Exercise description
Lines from the line with "Lemma memcmp_s_turn_keep r" to the line with "induction n as [|n IH]; intros i r b1 b2 Hr" in the entries below, and only those, must be output exactly, with both ends included.

Information supplied
(** A JSON value at the start of a text, and the rest of the text. Every
    call consumes a character before the next one, so a fuel of twice the
    length of the text is never used up. *)
Fixpoint parse_value (fuel : nat) (s : string) {struct fuel} : option (Parsed * string) :=
  match fuel with
  | 0 => None
  | S f =>
      match s with
      | EmptyString => None
      | String c rest =>
          if has_code 34 c then
            match parse_string rest false with
            | Some (seen, r) => Some (POther seen, r)
            | None => None
            end
          else if has_code 91 c then
            match skip_ws rest with
            | String c' r => if has_code 93 c' then Some (POther true, r)
                             else parse_elements f (skip_ws rest)
            | EmptyString => None
            end
          else if has_code 123 c then
            match skip_ws rest with
            | String c' r => if has_code 125 c' then Some (POther true, r)
                             else parse_members f (skip_ws rest)
            | EmptyString => None
            end
          else
            match strip_prefix "true" s with
            | Some r => Some (PBool true, r)
            | None =>
                match strip_prefix "false" s with
                | Some r => Some (PBool false, r)
                | None =>
                    match strip_prefix "null" s with
                    | Some r => Some (POther false, r)
                    | None =>
                        match parse_number s with
                        | Some (truthy, r) => Some (POther truthy, r)
                        | None => None
                        end
                    end
                end
            end
      end
  end
with parse_elements (fuel : nat) (s : string) {struct fuel} : option (Parsed * string) :=
  match fuel with
  | 0 => None
  | S f =>
      match parse_value f s with
      | Some (_, r) =>
          match skip_ws r with
          | String c r' =>
              if has_code 44 c then parse_elements f (skip_ws r')
              else if has_code 93 c then Some (POther true, r')
              else None
          | EmptyString => None
          end
      | None => None
      end
  end
with parse_members (fuel : nat) (s : string) {struct fuel} : option (Parsed * string) :=
  match fuel with
  | 0 => None
  | S f =>
      match s with
      | String q key =>
          if has_code 34 q then
            match parse_string key false with
            | Some (_, r) =>
                match skip_ws r with
                | String c r' =>
                    if has_code 58 c then
                      match parse_value f (skip_ws r') with
                      | Some (_, r'') =>
                          match skip_ws r'' with
                          | String d r''' =>
                              if has_code 44 d then parse_members f (skip_ws r''')
                              else if has_code 125 d then Some (POther true, r''')
                              else None
                          | EmptyString => None
                          end
                      | None => None
                      end
                    else None
                | EmptyString => None
                end
            | None => None
            end
          else None
      | EmptyString => None
      end
  end.
(* ===== verification/Tlv.v ===== *)
(** * Tag-length-value records in a byte buffer (lib/tlv)

    [tlv_t] is a context over a caller-supplied buffer, modelled from
    lib/tlv/src/tlv.c byte by byte: entries are located by scanning the
    buffer, and updates and deletions move the bytes behind an entry. A NULL
    pointer is [None]. The specification is an association list without
    duplicate tags; the refinement theorem covers [tlv_add], [tlv_update],
    [tlv_delete] and [tlv_lookup] on every branch. *)

From S2P Require Import Prelude.

Inductive tlv_result_t :=
| TLV_SUCCESS
| TLV_ERR_INVALID_PARAM
| TLV_ERR_NOT_FOUND
| TLV_ERR_NO_SPACE
| TLV_ERR_DUPLICATE
| TLV_ERR_CORRUPTED.

#[global] Instance tlv_result_eq_dec : EqDecision tlv_result_t.
Proof. solve_decision. Defined.

Definition TLV_TAG_END_SENTINEL : Z := 0.
Definition TLV_TAG_NOT_FOUND : Z := -1.

(** [sizeof(tlv_tag_t)]: a 4-byte tag and a 2-byte length, packed. *)
Definition TLV_TAG_SIZE : Z := 6.

Record tlv_t := mk_tlv {
  tlv_buffer : list Z;
  tlv_capacity : Z;
  tlv_size : Z;
}.

(** The header fields of the entry at [offset]. *)
Definition tag_ptr_tag (buffer : list Z) (offset : Z) : outcome Z := read_u32 buffer offset.
Definition tag_ptr_length (buffer : list Z) (offset : Z) : outcome Z := read_u16 buffer (offset + 4).
(* ===== verification/Wstring.v ===== *)
(** * Constant-time comparison and zeroing (lib/wstd)

    [memcmp_s] compares two buffers without a branch on their contents: it
    folds every byte pair into a 16-bit accumulator with masks. The model
    follows lib/wstd/src/wstring.c statement by statement, at 16 bits; the
    theorem says that it computes what a naive comparison computes. *)

From S2P Require Import Prelude.

(** [memzero(pnt, len)] on a buffer; a NULL pointer is [None]. *)
Fixpoint memzero_loop (n : nat) (i : Z) (buf : list Z) : outcome (list Z) :=
  match n with
  | O => Done buf
  | S n => let! buf := aset buf i 0 in memzero_loop n (i + 1) buf
  end.

Definition memzero (pnt : option (list Z)) (len : Z) : outcome (option (list Z)) :=
  match pnt with
  | None => Done None
  | Some buf => let! buf := memzero_loop (Z.to_nat len) 0 buf in Done (Some buf)
  end.

(** One turn of the loop on the bytes [c1] and [c2]. *)
Definition memcmp_s_turn (r c1 c2 : Z) : Z :=
  let v := u16 (u8 r + 255) in
  let m := u16 (v / 256 - 1) in
  let d := u16 (c1 - c2) in
  Z.lor r (Z.land d m).

Fixpoint memcmp_s_loop (n : nat) (i r : Z) (b1 b2 : list Z) : outcome Z :=
  match n with
  | O => Done r
  | S n =>
      let! c1 := aget b1 i in
      let! c2 := aget b2 i in
      memcmp_s_loop n (i + 1) (memcmp_s_turn r c1 c2) b1 b2
  end.

Definition memcmp_s (b1 b2 : list Z) (len : Z) : outcome Z :=
  let! r := memcmp_s_loop (Z.to_nat len) 0 0 b1 b2 in
  Done (u16 (r + 0x8000) - 0x8000).

(** The reference: the difference of the first two bytes that differ. *)
Fixpoint memcmp_ref (b1 b2 : list Z) : Z :=
  match b1, b2 with
  | c1 :: b1, c2 :: b2 => if c1 =? c2 then memcmp_ref b1 b2 else c1 - c2
  | _, _ => 0
  end.

(** ** One turn *)

Lemma memcmp_s_turn_zero c1 c2 : memcmp_s_turn 0 c1 c2 = u16 (c1 - c2).
Proof.
  unfold memcmp_s_turn. change (u16 (u16 (u8 0 + 255) / 256 - 1)) with (Z.ones 16).
  rewrite Z.lor_0_l, Z.land_ones by lia. apply Z.mod_small. apply u16_range.
Qed.

Lemma memcmp_s_turn_keep r c1 c2 : r mod 256 ≠ 0 → memcmp_s_turn r c1 c2 = r.
Proof.
  intros Hr. unfold memcmp_s_turn. unfold u8.
  pose proof (Z.mod_pos_bound r 256 ltac:(lia)).
  rewrite (u16_small (r mod 256 + 255)) by lia.
  replace ((r mod 256 + 255) / 256) with 1.
  - by rewrite Z.land_0_r, Z.lor_0_r.
  - apply (Z.div_unique_pos _ _ 1 (r mod 256 - 1)); lia.
Qed.

Lemma u16_diff_low c1 c2 : byte_ok c1 → byte_ok c2 → c1 ≠ c2 → u16 (c1 - c2) mod 256 ≠ 0.
Proof.
  unfold byte_ok, u16. intros H1 H2 Hne. destruct (Z.lt_ge_cases c1 c2).
  - replace ((c1 - c2) mod 65536) with (c1 - c2 + 65536) by (apply (Z.mod_unique_pos _ _ (-1)); lia).
    replace ((c1 - c2 + 65536) mod 256) with (c1 - c2 + 256) by (apply (Z.mod_unique_pos _ _ 255); lia).
    lia.
  - rewrite !Z.mod_small by (rewrite ?Z.mod_small; lia). lia.
Qed.

(** ** The loop *)

Lemma memcmp_s_loop_keep n : ∀ i r b1 b2, r mod 256 ≠ 0 → 0 ≤ i →
  i + Z.of_nat n ≤ zlen b1 → i + Z.of_nat n ≤ zlen b2 →
  memcmp_s_loop n i r b1 b2 = Done r.
Proof.
  induction n as [|n IH]; intros i r b1 b2 Hr Hi H1 H2; simpl; [done|].
  destruct (aget_total b1 i) as [c1 ->]; [lia|]. destruct (aget_total b2 i) as [c2 ->]; [lia|].
  simpl. rewrite memcmp_s_turn_keep by done. apply IH; [done|lia|lia|lia].
Qed.

Lemma aget_app_here {A} (p l : list A) x i : i = zlen p → aget (p ++ x :: l) i = Done x.
Proof.
  intros ->. apply aget_Some; [apply zlen_nonneg|]. rewrite zlen_nat. apply list_lookup_middle. done.
Qed.

Lemma memcmp_s_loop_ref b1 : ∀ b2 p1 p2 i, i = zlen p1 → i = zlen p2 → length b1 = length b2 →
  bytes_ok b1 → bytes_ok b2 →
  memcmp_s_loop (length b1) i 0 (p1 ++ b1) (p2 ++ b2) = Done (u16 (memcmp_ref b1 b2)).
Proof.
  induction b1 as [|c1 b1 IH]; intros [|c2 b2] p1 p2 i Hi1 Hi2 Hlen Hb1 Hb2; try done.
  apply Forall_cons in Hb1 as [Hc1 Hb1]. apply Forall_cons in Hb2 as [Hc2 Hb2].
  simpl length. simpl memcmp_s_loop.
  rewrite !aget_app_here by done. simpl obind. rewrite memcmp_s_turn_zero. simpl memcmp_ref.
  destruct (c1 =? c2) eqn:E; btest.
  - subst c2. rewrite Z.sub_diag. rewrite (cons_middle c1 p1), (cons_middle c1 p2), !app_assoc.
    apply IH; [zl|zl|by injection Hlen|done|done].
  - apply memcmp_s_loop_keep; [by apply u16_diff_low|zl| |].
    + rewrite zlen_app, zlen_cons. unfold zlen at 2. lia.
    + injection Hlen as Hlen. rewrite zlen_app, zlen_cons. unfold zlen at 2. lia.
Qed.

Lemma memcmp_ref_range b1 : ∀ b2, bytes_ok b1 → bytes_ok b2 → -255 ≤ memcmp_ref b1 b2 ≤ 255.
Proof.
  induction b1 as [|c1 b1 IH]; intros [|c2 b2] H1 H2; simpl; try lia.
  apply Forall_cons in H1 as [? ?]. apply Forall_cons in H2 as [? ?]. unfold byte_ok in *.
  case_match; [by apply IH|lia].
Qed.

Lemma u16_sign x : -255 ≤ x ≤ 255 → u16 (u16 x + 0x8000) - 0x8000 = x.
Proof.
  intros. unfold u16. rewrite Zplus_mod_idemp_l, Z.mod_small by lia. lia.
Qed.

Lemma memcmp_ref_zero b1 : ∀ b2, length b1 = length b2 → memcmp_ref b1 b2 = 0 ↔ b1 = b2.
Proof.
  induction b1 as [|c1 b1 IH]; intros [|c2 b2] Hlen; try done; simpl.
  injection Hlen as Hlen. case_match; btest.
  - subst. rewrite IH by done. split; [congruence|]. by injection 1.
  - split; [lia|]. intros [=]. lia.
Qed.

Lemma memcmp_s_ref b1 b2 : length b1 = length b2 → bytes_ok b1 → bytes_ok b2 →
  memcmp_s b1 b2 (zlen b1) = Done (memcmp_ref b1 b2).
Proof.
  intros Hlen H1 H2. unfold memcmp_s. rewrite zlen_nat.
  rewrite (memcmp_s_loop_ref b1 b2 [] []) by done. simpl.
  f_equal. apply u16_sign. by apply memcmp_ref_range.
Qed.

(** Within both buffers the comparison returns. *)
Lemma memcmp_s_loop_total n : ∀ i r b1 b2, 0 ≤ i → i + Z.of_nat n ≤ zlen b1 →
  i + Z.of_nat n ≤ zlen b2 → ∃ r', memcmp_s_loop n i r b1 b2 = Done r'.
Proof.
  induction n as [|n IH]; intros i r b1 b2 Hi H1 H2; cbn [memcmp_s_loop]; [eauto|].
  destruct (aget_total b1 i) as [c1 ->]; [lia|]. destruct (aget_total b2 i) as [c2 ->]; [lia|].
  cbn [obind]. apply IH; lia.
Qed.

Lemma memcmp_s_total b1 b2 n : 0 ≤ n → n ≤ zlen b1 → n ≤ zlen b2 → ∃ r, memcmp_s b1 b2 n = Done r.
Proof.
  intros. unfold memcmp_s. destruct (memcmp_s_loop_total (Z.to_nat n) 0 0 b1 b2) as [r ->]; [lia..|].
  cbn [obind]. eauto.
Qed.

(** [memcmp_s] returns, on buffers of [len] bytes, the difference of the
    first two bytes that differ and 0 when there is none, in spite of the
    16-bit masking that keeps its timing independent of the contents. *)
Theorem memcmp_s_is_memcmp (b1 b2 : list Z) :
  length b1 = length b2 → bytes_ok b1 → bytes_ok b2 →
  memcmp_s b1 b2 (zlen b1) = Done (memcmp_ref b1 b2).
Proof. apply memcmp_s_ref. Qed.

Lemma memcmp_s_is_memcmp_witness : memcmp_s [7; 200; 3] [7; 201; 9] 3 = Done (-1).
Proof.
  apply (memcmp_s_is_memcmp [7; 200; 3] [7; 201; 9]);
    [reflexivity|repeat constructor; unfold byte_ok; lia|repeat constructor; unfold byte_ok; lia].
Defined.

(** Equality test, for the callers. *)
Lemma memcmp_s_zero b1 b2 : length b1 = length b2 → bytes_ok b1 → bytes_ok b2 →
  ∃ r, memcmp_s b1 b2 (zlen b1) = Done r ∧ (r = 0 ↔ b1 = b2).
Proof.
  intros Hlen H1 H2. exists (memcmp_ref b1 b2). split; [by apply memcmp_s_ref|].
  by apply memcmp_ref_zero.
Qed.

Lemma memzero_loop_spec n : ∀ p buf, length buf = n →
  memzero_loop n (zlen p) (p ++ buf) = Done (p ++ replicate n 0).
Proof.
  induction n as [|n IH]; intros p [|x buf] Hlen; try done.
  injection Hlen as Hlen. simpl. rewrite aset_done by zl. simpl.
  rewrite zlen_nat, insert_app_r_alt, Nat.sub_diag by lia. simpl.
  rewrite (cons_middle 0 p), app_assoc. replace (zlen p + 1) with (zlen (p ++ [0])) by zl.
  rewrite IH by done. by rewrite <- app_assoc.
Qed.

(** The buffer is all zero afterwards. *)
Lemma memzero_spec buf : memzero (Some buf) (zlen buf) = Done (Some (replicate (length buf) 0)).
Proof.
  simpl. rewrite zlen_nat. pose proof (memzero_loop_spec (length buf) [] buf eq_refl) as H.
  simpl in H. change (zlen []) with 0 in H. by rewrite H.
Qed.
(* ===== verification/Mempool.v ===== *)
(** * Memory pools (lib/mempool)

    mempool.c: regions of equally sized entries with a free list each. A
    region keeps its bytes and the address they start at, so that pointers are
    numbers. Both operations run under [pool->mutex]. *)

From S2P Require Import Prelude.

Record mempool_region_t := mk_region {
  entry_size : Z;
  count : Z;
  total_size : Z;
  base : Z;            (* the address of buffer[0] *)
  buffer : list Z;
  freelist : list bool;
}.

(** The regions of a [mempool_t]. *)
Abbreviation mempool_t := (list mempool_region_t).

(** [mempool_create] for regions given as (entry size, count, address). *)
Definition mempool_create (decl : list (Z * Z * Z)) : mempool_t :=
  map (λ '(size, n, a), mk_region size n (size * n) a (replicate (Z.to_nat (size * n)) 0)
                          (replicate (Z.to_nat n) true)) decl.

Definition mempool_region_start_addr (r : mempool_region_t) : Z := base r.
Definition mempool_region_end_addr (r : mempool_region_t) : Z := base r + total_size r.

Definition mempool_region_contains_buf (r : mempool_region_t) (buf : Z) : bool :=
  (mempool_region_start_addr r <=? buf) && (buf <? mempool_region_end_addr r).

(** The loop over the regions: the index of the first that satisfies [f]. *)
Fixpoint first_region (f : mempool_region_t → bool) (pool : mempool_t) (i : nat) : option nat :=
  match pool with
  | [] => None
  | r :: pool => if f r then Some i else first_region f pool (S i)
  end.

Definition mempool_region_for_size (pool : mempool_t) (size : Z) : option nat :=
  if size =? 0 then None else first_region (λ r, size <=? entry_size r) pool 0.

Definition mempool_region_for_buf (pool : mempool_t) (buf : Z) : option nat :=
  first_region (λ r, mempool_region_contains_buf r buf) pool 0.

Definition mempool_region_for_idx (pool : mempool_t) (idx : Z) : outcome mempool_region_t :=
  let! _ := ASSERT (idx <? zlen pool) in
  aget pool idx.

Definition set_freelist (r : mempool_region_t) (fl : list bool) : mempool_region_t :=
  mk_region (entry_size r) (count r) (total_size r) (base r) (buffer r) fl.
Definition set_buffer (r : mempool_region_t) (b : list Z) : mempool_region_t :=
  mk_region (entry_size r) (count r) (total_size r) (base r) b (freelist r).

Fixpoint free_loop (r : mempool_region_t) (n : nat) (entry : Z)
    : outcome (option Z * mempool_region_t) :=
  match n with
  | O => Done (None, r)
  | S n =>
      let! free := aget (freelist r) entry in
      if free : bool then
        let! fl := aset (freelist r) entry false in
        Done (Some (base r + entry * entry_size r), set_freelist r fl)
      else free_loop r n (entry + 1)
  end.

Definition get_first_free_buffer (r : mempool_region_t) : outcome (option Z * mempool_region_t) :=
  free_loop r (Z.to_nat (count r)) 0.

Definition mempool_alloc (pool : mempool_t) (size : Z) : outcome (Z * mempool_t) :=
  match mempool_region_for_size pool size with
  | None => Abort
  | Some i =>
      let! r := aget pool (Z.of_nat i) in
      let! '(buf, r) := get_first_free_buffer r in
      match buf with
      | None => Abort
      | Some buf => Done (buf, <[i := r]> pool)
      end
  end.

(** [buf] is [None] for a NULL pointer. *)
Definition mempool_free (pool : mempool_t) (buf : option Z) : outcome mempool_t :=
  match buf with
  | None => Done pool
  | Some buf =>
      match mempool_region_for_buf pool buf with
      | None => Abort
      | Some i =>
          let! r := aget pool (Z.of_nat i) in
          let! bytes := mwrite (buffer r) (buf - mempool_region_start_addr r)
                          (replicate (Z.to_nat (entry_size r)) 0) in
          let r := set_buffer r bytes in
          if entry_size r =? 0 then Undef
          else
            let entry := (buf - mempool_region_start_addr r) / entry_size r in
            let! _ := ASSERT (entry <? count r) in
            let! free := aget (freelist r) entry in
            let! _ := ASSERT (negb free) in
            let! fl := aset (freelist r) entry true in
            Done (<[i := set_freelist r fl]> pool)
      end
  end.

(** ** The blocks in use *)

Definition region_ok (r : mempool_region_t) : Prop :=
  0 < entry_size r ∧ 0 ≤ count r ∧ total_size r = entry_size r * count r
  ∧ zlen (buffer r) = total_size r ∧ zlen (freelist r) = count r.

(** The regions are separate objects. *)
Definition apart (r1 r2 : mempool_region_t) : Prop :=
  base r1 + total_size r1 ≤ base r2 ∨ base r2 + total_size r2 ≤ base r1.

Record pool_ok (pool : mempool_t) : Prop := {
  pool_regions : Forall region_ok pool;
  pool_apart i j r1 r2 : pool !! i = Some r1 → pool !! j = Some r2 → i ≠ j → apart r1 r2;
}.
(* ===== verification/Fs.v ===== *)
(** * The file system layer (lib/filesystem)

    filesystem.c and filesystem_util.c above littlefs. littlefs is a
    submodule, so its calls are the class [Littlefs] and [LittlefsLaws] states
    its documented behaviour; [ram_fs] is an instance that witnesses the laws.
    Calls from interrupt handlers are not modelled: every modelled client runs
    in a task, where [rtos_mutex_lock] blocks until it has the lock. *)

From stdpp Require Export strings.
From S2P Require Import Prelude.
#[global] Open Scope list_scope.
#[global] Open Scope Z_scope.

Definition FS_O_RDONLY : Z := 1.
Definition FS_O_WRONLY : Z := 2.
Definition FS_O_RDWR : Z := 3.
Definition FS_O_CREAT : Z := 0x0100.
Definition FS_O_TRUNC : Z := 0x0400.
Definition FS_O_APPEND : Z := 0x0800.
Definition FS_SEEK_SET : Z := 0.

(** The file objects that the modelled code opens files with: the shared one,
    the one of [fs_touch] and the one of the firmware update. *)
Inductive handle := g_file | touch_file | fwup_file_handle.
#[global] Instance handle_eq_dec : EqDecision handle.
Proof. solve_decision. Defined.

(** A call returns a negative number on error. [lfs_stat] returns the size of
    a regular file; the firmware has no directories at these paths. *)
Class Littlefs (L : Type) := {
  lfs_file_opencfg : L → handle → string → Z → Z * L;
  lfs_file_close : L → handle → Z * L;
  lfs_file_read : L → handle → Z → Z * list Z * L;
  lfs_file_write : L → handle → list Z → Z * L;
  lfs_file_size : L → handle → Z;
  lfs_file_seek : L → handle → Z → Z → Z * L;
  lfs_remove : L → string → Z * L;
  lfs_stat : L → string → option Z;
  lfs_data : L → string → option (list Z);
  lfs_open_at : L → handle → option (string * Z * list Z);
}.

Definition has_flag (flags bit : Z) : bool := negb (Z.land flags bit =? 0).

Answer for this exercise
Lemma memcmp_s_turn_keep r c1 c2 : r mod 256 ≠ 0 → memcmp_s_turn r c1 c2 = r.
Proof.
  intros Hr. unfold memcmp_s_turn. unfold u8.
  pose proof (Z.mod_pos_bound r 256 ltac:(lia)).
  rewrite (u16_small (r mod 256 + 255)) by lia.
  replace ((r mod 256 + 255) / 256) with 1.
  - by rewrite Z.land_0_r, Z.lor_0_r.
  - apply (Z.div_unique_pos _ _ 1 (r mod 256 - 1)); lia.
Qed.

Lemma u16_diff_low c1 c2 : byte_ok c1 → byte_ok c2 → c1 ≠ c2 → u16 (c1 - c2) mod 256 ≠ 0.
Proof.
  unfold byte_ok, u16. intros H1 H2 Hne. destruct (Z.lt_ge_cases c1 c2).
  - replace ((c1 - c2) mod 65536) with (c1 - c2 + 65536) by (apply (Z.mod_unique_pos _ _ (-1)); lia).
    replace ((c1 - c2 + 65536) mod 256) with (c1 - c2 + 256) by (apply (Z.mod_unique_pos _ _ 255); lia).
    lia.
  - rewrite !Z.mod_small by (rewrite ?Z.mod_small; lia). lia.
Qed.

(** ** The loop *)

Lemma memcmp_s_loop_keep n : ∀ i r b1 b2, r mod 256 ≠ 0 → 0 ≤ i →
  i + Z.of_nat n ≤ zlen b1 → i + Z.of_nat n ≤ zlen b2 →
  memcmp_s_loop n i r b1 b2 = Done r.
Proof.
  induction n as [|n IH]; intros i r b1 b2 Hr Hi H1 H2; simpl; [done|].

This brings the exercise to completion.